Ali Baturay yazdı: Çalışma Bakanı, eleştirilere güceneceğine yetersiz kaldığı iş yaşamına baksın...

YAYIN TARİHİ:
ads ads ads
03/02/2025

Ali Baturay yazdı: Çalışma Bakanı, eleştirilere güceneceğine yetersiz kaldığı iş yaşamına baksın...

  Memleket darmadağın, sorunsuz bir tarafımız yok ama eleştiri yapınca da hükümet üyelerinin, bakanların gücüne gidiyor, kırılıyorlar, eleştiriye tahammülleri yok. Eleştiriye katlanamayanların ne siyasetti yer var ne de ülke yönetiminde.

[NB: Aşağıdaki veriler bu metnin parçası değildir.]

Lemma at_most_cases s t : at_most s t <-> s = t \/ before s t.
Proof.
  unfold at_most, before. rewrite <- str_compare_eq. destruct (str_compare s t); naive_solver.
Qed.

#[export] Instance at_most_total : Total at_most.
Proof.
  intros s t. unfold at_most. rewrite (str_compare_opp t s). destruct (str_compare t s); simpl; [left|right|left]; done.
Qed.

#[export] Instance at_most_trans : Transitive at_most.
Proof.
  intros s t u. rewrite !at_most_cases. intros [->|Hs] [->|Ht]; auto. right. unfold before in *. by eapply str_compare_trans.
Qed.

#[export] Instance at_most_antisymm : AntiSymm (=) at_most.
Proof.
  intros s t. rewrite !at_most_cases. intros [->|Hs] [Ht|Ht]; auto. exfalso. unfold before in *.
  rewrite str_compare_opp, Hs in Ht. done.
Qed.

(** ** What Go leaves open: the order of a map and of equal elements

    The iteration order of a map is not specified, and [sort.Slice] keeps no
    order among equal elements.  Both are classes with the laws the language
    and its library document; what is proved holds for every such order.
    The instances at the end are one order each. *)

(** [for k, v := range m] *)
Class MapOrder (V : Type) := range : gmap string V -> list (string * V).
Class MapOrderLaws (V : Type) `{MapOrder V} : Prop :=
  range_permutation m : range m ≡ₚ map_to_list m.

(** [sort.Slice(l, func(i, j int) bool { return key(l[i]) < key(l[j]) })] *)
Class SortSlice (A : Type) := sort_by : (A -> Z) -> list A -> list A.
Class SortSliceLaws (A : Type) `{SortSlice A} : Prop := {
  sort_by_permutation key l : sort_by key l ≡ₚ l;
  sort_by_sorted key l : StronglySorted (fun a b => key a <= key b) (sort_by key l);
}.

(** [slices.SortFunc] with [strings.Compare] of the names, which keeps no order
    among equal names either *)
Class SortByName (A : Type) := sort_by_name : (A -> string) -> list A -> list A.
Class SortByNameLaws (A : Type) `{SortByName A} : Prop :=
  sort_by_name_permutation name l : sort_by_name name l ≡ₚ l.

   Keşke güceneceğinize o eleştirilerden ders alabilseniz. “Çok çalışıyorum, çok iş yapıyorum ama eleştiriliyorum, görün yaptığımı” diyor kimi bakanlar…

   İş yapacaksınız tabii ki… Zaten o nedenle o görevlerdesiniz ama maalesef siz zaten yapmanız gereken işleri çok büyük bir olaymış gibi sunuyorsunuz, sonra da büyük övgü bekliyorsunuz… Merak etmeyin, yapılan iyi işler mutlaka takdir görür, illa ki bunu sözlü olarak duymayı beklemeyin.

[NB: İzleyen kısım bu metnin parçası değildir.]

(** ** [processEvent] *)

Definition processPut (i : Item) : MM unit :=
  let* item := alloc {| bi_Item := i; bi_index := -1 |} in
  let* existing := tree_Get (i_Key i) in
  do* match existing with
      | Some p =>
          let* x := onHeap (deref p) in
          if 0 <=? bi_index x then let* _ := onHeap (RemoveEl p) in mret tt else mret tt
      | None => mret tt
      end;
  do* match i_Expires i with Some _ => onHeap (PushEl item) | None => mret tt end;
  mmodify (set_tree (fun t => bt_ReplaceOrInsert t (k_s (i_Key i)) item)).

Definition processDelete (i : Item) : MM unit :=
  let* found := tree_Get (i_Key i) in
  match found with
  | None => mret tt
  | Some p =>
      do* mmodify (set_tree (fun t => bt_Delete t (k_s (i_Key i))));
      let* x := onHeap (deref p) in
      if 0 <=? bi_index x then let* _ := onHeap (RemoveEl p) in mret tt else mret tt
  end.

Definition processEvent (event : Event) : MM unit :=
  match ev_Type event with
  | OpPut => processPut (ev_Item event)
  | OpDelete => processDelete (ev_Item event)
  end.

Definition publish (event : Event) : MM unit := do* processEvent event; emit event.

(** [if !m.Mirror { i.Revision = backend.CreateRevision() }] *)
Definition freshRevision (i : Item) : MM Item :=
  let* mirror := mget m_Mirror in
  if mirror then mret i else let* rev := createRevision in mret (with_rev rev i).

(** ** Operations *)

Definition missingKey : error := BadParameter "missing parameter key" [].
Definition notFound (key : Key) : error := NotFound "key %q is not found" [KeyString key].

Definition Create (i : Item) : MM Lease :=
  deny_if IsZero (i_Key i) with missingKey;
  do* removeExpired;
  let* has := tree_Has (i_Key i) in
  deny_if has with AlreadyExists "key %q already exists" [KeyString (i_Key i)];
  let* rev := createRevision in
  let i := with_rev rev i in
  do* publish (putEvent i);
  mret (NewLease i).

Definition Get (key : Key) : MM Item :=
  deny_if IsZero key with missingKey;
  do* removeExpired;
  let* found := tree_Get key in
  match found with
  | None => mfail (notFound key)
  | Some p => let* x := onHeap (deref p) in mret (bi_Item x)
  end.

Definition Update (i : Item) : MM Lease :=
  deny_if IsZero (i_Key i) with missingKey;
  do* removeExpired;
  let* has := tree_Has (i_Key i) in
  deny_if negb has with notFound (i_Key i);
  let* i := freshRevision i in
  do* publish (putEvent i);
  mret (NewLease i).

Definition Put (i : Item) : MM Lease :=
  deny_if IsZero (i_Key i) with missingKey;
  do* removeExpired;
  let* i := freshRevision i in
  do* publish (putEvent i);
  mret (NewLease i).

Definition Delete (key : Key) : MM unit :=
  deny_if IsZero key with missingKey;
  do* removeExpired;
  let* has := tree_Has key in
  deny_if negb has with notFound key;
  publish (deleteEvent (keyItem key)).

(** What the iteration callback of [DeleteRange] takes. *)
Definition upTo (endKey : string) : list (string * ptr) -> list (string * ptr) :=
  fix go l := match l with
  | [] => []
  | e :: l' => if bool_decide (before endKey e.1) then [] else e :: go l'
  end.

Fixpoint deref_all (l : list (string * ptr)) : MM (list Item) :=
  match l with
  | [] => mret []
  | (_, p) :: l' => let* x := onHeap (deref p) in let* rest := deref_all l' in mret (bi_Item x :: rest)
  end.

Fixpoint publish_all (l : list Event) : MM unit :=
  match l with
  | [] => mret tt
  | e :: l' => do* publish e; publish_all l'
  end.

Definition DeleteRange (startKey endKey : Key) : MM unit :=
  deny_if IsZero startKey with BadParameter "missing parameter startKey" [];
  deny_if IsZero endKey with BadParameter "missing parameter endKey" [];
  do* removeExpired;
  let* found := mget (fun m => upTo (k_s endKey) (bt_AscendGreaterOrEqual (m_tree m) (k_s startKey))) in
  let* items := deref_all found in
  publish_all (deleteEvent <$> items).

Definition KeepAlive (lease : Lease) (expires : option time) : MM unit :=
  deny_if IsZero (ls_Key lease) with missingKey;
  do* removeExpired;
  let* found := tree_Get (ls_Key lease) in
  match found with
  | None => mfail (notFound (ls_Key lease))
  | Some p =>
      let* x := onHeap (deref p) in
      let* item := freshRevision (with_expires expires (bi_Item x)) in
      publish (putEvent item)
  end.

Definition CompareAndSwap (expected replaceWith : Item) : MM Lease :=
  deny_if IsZero (i_Key expected) with BadParameter "missing parameter Key" [];
  deny_if IsZero (i_Key replaceWith) with BadParameter "missing parameter Key" [];
  deny_if negb (bool_decide (KeyCompare (i_Key expected) (i_Key replaceWith) = Eq))
    with BadParameter "expected and replaceWith keys should match" [];
  do* removeExpired;
  let* found := tree_Get (i_Key expected) in
  match found with
  | None => mfail (CompareFailed "key %q is not found" [KeyString (i_Key expected)])
  | Some p =>
      let* x := onHeap (deref p) in
      deny_if negb (bool_decide (i_Value (bi_Item x) = i_Value expected))
        with CompareFailed "current value does not match expected for %v" [KeyString (i_Key expected)];
      let* replaceWith := freshRevision replaceWith in
      do* publish (putEvent replaceWith);
      mret (NewLease replaceWith)
  end.

(** The item at a key, if it has this revision. *)
Definition revision_matches (key : Key) (rev : string) : MM bool :=
  let* found := tree_Get key in
  match found with
  | None => mret false
  | Some p => let* x := onHeap (deref p) in mret (bool_decide (i_Revision (bi_Item x) = rev))
  end.

Definition ConditionalDelete (key : Key) (rev : string) : MM unit :=
  let* mirror := mget m_Mirror in
  deny_if IsZero key || (bool_decide (rev = "") && negb mirror) with ErrIncorrectRevision;
  do* removeExpired;
  let* matches := revision_matches key rev in
  deny_if negb matches with ErrIncorrectRevision;
  publish (deleteEvent (keyItem key)).

Definition ConditionalUpdate (i : Item) : MM Lease :=
  let* mirror := mget m_Mirror in
  deny_if IsZero (i_Key i) || (bool_decide (i_Revision i = "") && negb mirror) with ErrIncorrectRevision;
  do* removeExpired;
  let* matches := revision_matches (i_Key i) (i_Revision i) in
  deny_if negb matches with ErrIncorrectRevision;
  let* i := freshRevision i in
  do* publish (putEvent i);
  mret (NewLease i).

(** ** [atomicwrite.go] of the memory backend *)

Definition condition_holds (ca : ConditionalAction) : MM bool :=
  let kind := cond_Kind (ca_Condition ca) in
  if kind =? KindWhatever then mret true
  else if kind =? KindExists then tree_Has (ca_Key ca)
  else if kind =? KindNotExists then let* has := tree_Has (ca_Key ca) in mret (negb has)
  else if kind =? KindRevision then revision_matches (ca_Key ca) (cond_Revision (ca_Condition ca))
  else mfail (BadParameter "unexpected condition kind %v in conditional action against key %q"
                [pretty kind; KeyString (ca_Key ca)]).

(** The events of an action, and whether it is a put. *)
Definition action_events (revision : string) (ca : ConditionalAction) : MM (list Event * bool) :=
  let kind := act_Kind (ca_Action ca) in
  if kind =? KindNop then mret ([], false)
  else if kind =? KindPut then
    mret ([putEvent (with_rev revision (with_key (ca_Key ca) (act_Item (ca_Action ca))))], true)
  else if kind =? KindDelete then
    let* has := tree_Has (ca_Key ca) in
    mret (if has then [deleteEvent (keyItem (ca_Key ca))] else [], false)
  else mfail (BadParameter "unexpected action kind %v in conditional action against key %q"
                [pretty kind; KeyString (ca_Key ca)]).

Fixpoint collect_events (revision : string) (condacts : list ConditionalAction) : MM (list Event * bool) :=
  match condacts with
  | [] => mret ([], false)
  | ca :: condacts' =>
      let* holds := condition_holds ca in
      deny_if negb holds with ErrConditionFailed;
      let* here := action_events revision ca in
      let* rest := collect_events revision condacts' in
      mret ((here.1 ++ rest.1)%list, here.2 || rest.2)
  end.

Definition AtomicWrite (condacts : list ConditionalAction) : MM string :=
  do* mlift (ValidateAtomicWrite condacts);
  do* removeExpired;
  let* revision := createRevision in
  let* collected := collect_events revision condacts in
  do* publish_all collected.1;
  mret (if collected.2 then revision else "").

(** ** Iteration

    A page is read under the lock; between two pages the lock is free, and
    [between] is what happens to the backend then. *)

Definition NoLimit : Z := 0.
Definition DefaultRangeLimit : Z := 2000000.
Definition defaultPageSize : Z := 1000.

Record ItemsParams := {
  ip_StartKey : Key;
  ip_EndKey : Key;
  ip_Descending : bool;
  ip_Limit : Z;
}.

(** The iteration of one page: what it takes, and the key it stops at. *)
Fixpoint page_loop (descending : bool) (endKey startKey : string) (excludedStart : bool) (pageLimit : Z)
    (taken : list (string * ptr)) (l : list (string * ptr)) : list (string * ptr) * option string :=
  match l with
  | [] => (taken, None)
  | item :: l' =>
      if (if descending then bool_decide (before item.1 endKey) else bool_decide (before endKey item.1)) then (taken, None)
      else if excludedStart && bool_decide (at_most item.1 startKey)
      then page_loop descending endKey startKey false pageLimit taken l'
      else
        let taken := (taken ++ [item])%list in
        if pageLimit <=? Z.of_nat (length taken) then (taken, Some item.1)
        else page_loop descending endKey startKey false pageLimit taken l'
  end.

Definition read_page (descending : bool) (startKey endKey : string) (excludedStart : bool) (pageLimit : Z)
    : MM (list Item * option string) :=
  do* removeExpired;
  let* found := mget (fun m =>
    page_loop descending endKey startKey excludedStart pageLimit []
      (if descending then bt_DescendLessOrEqual (m_tree m) startKey
       else bt_AscendGreaterOrEqual (m_tree m) startKey)) in
  let* items := deref_all found.1 in
  mret (items, found.2).

(** The items handed to a consumer that takes them all. *)
Fixpoint items_loop (fuel : nat) (between : Memory T -> Memory T) (descending : bool) (limit totalCount : Z)
    (startKey endKey : string) (excludedStart : bool) : MM (list Item) :=
  match fuel with
  | O => mret []
  | S fuel' =>
      let pageLimit := Z.min (limit - totalCount) defaultPageSize in
      let* page := read_page descending startKey endKey excludedStart pageLimit in
      let items := page.1 in
      let totalCount := totalCount + Z.of_nat (length items) in
      if negb (limit =? NoLimit) && (limit <=? totalCount) then mret items
      else if Z.of_nat (length items) <? pageLimit then mret items
      else
        do* mmodify between;
        let* rest := items_loop fuel' between descending limit totalCount
                       (default startKey page.2) endKey (bool_decide (is_Some page.2)) in
        mret (items ++ rest)%list
  end.

Definition Items (fuel : nat) (between : Memory T -> Memory T) (params : ItemsParams) : MM (list Item) :=
  deny_if IsZero (ip_StartKey params) with BadParameter "missing parameter startKey" [];
  deny_if IsZero (ip_EndKey params) with BadParameter "missing parameter endKey" [];
  let limit := if ip_Limit params <=? 0 then DefaultRangeLimit else ip_Limit params in
  let first := k_s (ip_StartKey params) in
  let last := k_s (ip_EndKey params) in
  if ip_Descending params then items_loop fuel between true limit 0 last first false
  else items_loop fuel between false limit 0 first last false.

    Size eleştiri yapılınca tavır alıyor, tuhaf tuhaf konuşuyorsunuz. 

    Mesela bunlara bir örnek; Çalışma ve Sosyal Güvenlik Bakanı Sadık Gardiyanoğlu…

    İşi gücü bıraktı, kendisini eleştiren Yaşlı Hakları ve Ruh Sağlığı Derneği Başkanı Hatice Jenkins’e yükleniyor.

    Hatice Jenkins, önce üç yıldır açılamayan Sınırüstü Yaşlı Bakımevi ve 14 yıldır tamamlanamayan Lapta Huzurevi konusunda hükümeti ve bakanlığı eleştirdi.

     Sponsorlar yükümlülüğünü yerine getirdiği halde Sınırüstü Yaşlı Bakımevi açılamıyor, bir türlü orayı açacak formülü bulamadılar. Ya da niyetleri yok…

     2011’de yapımına başlanan Lapta Gençlik Kampı yanındaki Lapta Huzurevi için de başlanan çalışma yarım kaldı. Üstelik de oradaki 34 yaşlı, bir otele yerleştirildi ve devlet bunun için tam 14 yıldır her ay yaklaşık 6 bin Sterlin ödüyor. 14 yılda devletin cebinden bu iş için bir milyondan fazla para ödendi. Üstelik de o bina Evkaf’a ait…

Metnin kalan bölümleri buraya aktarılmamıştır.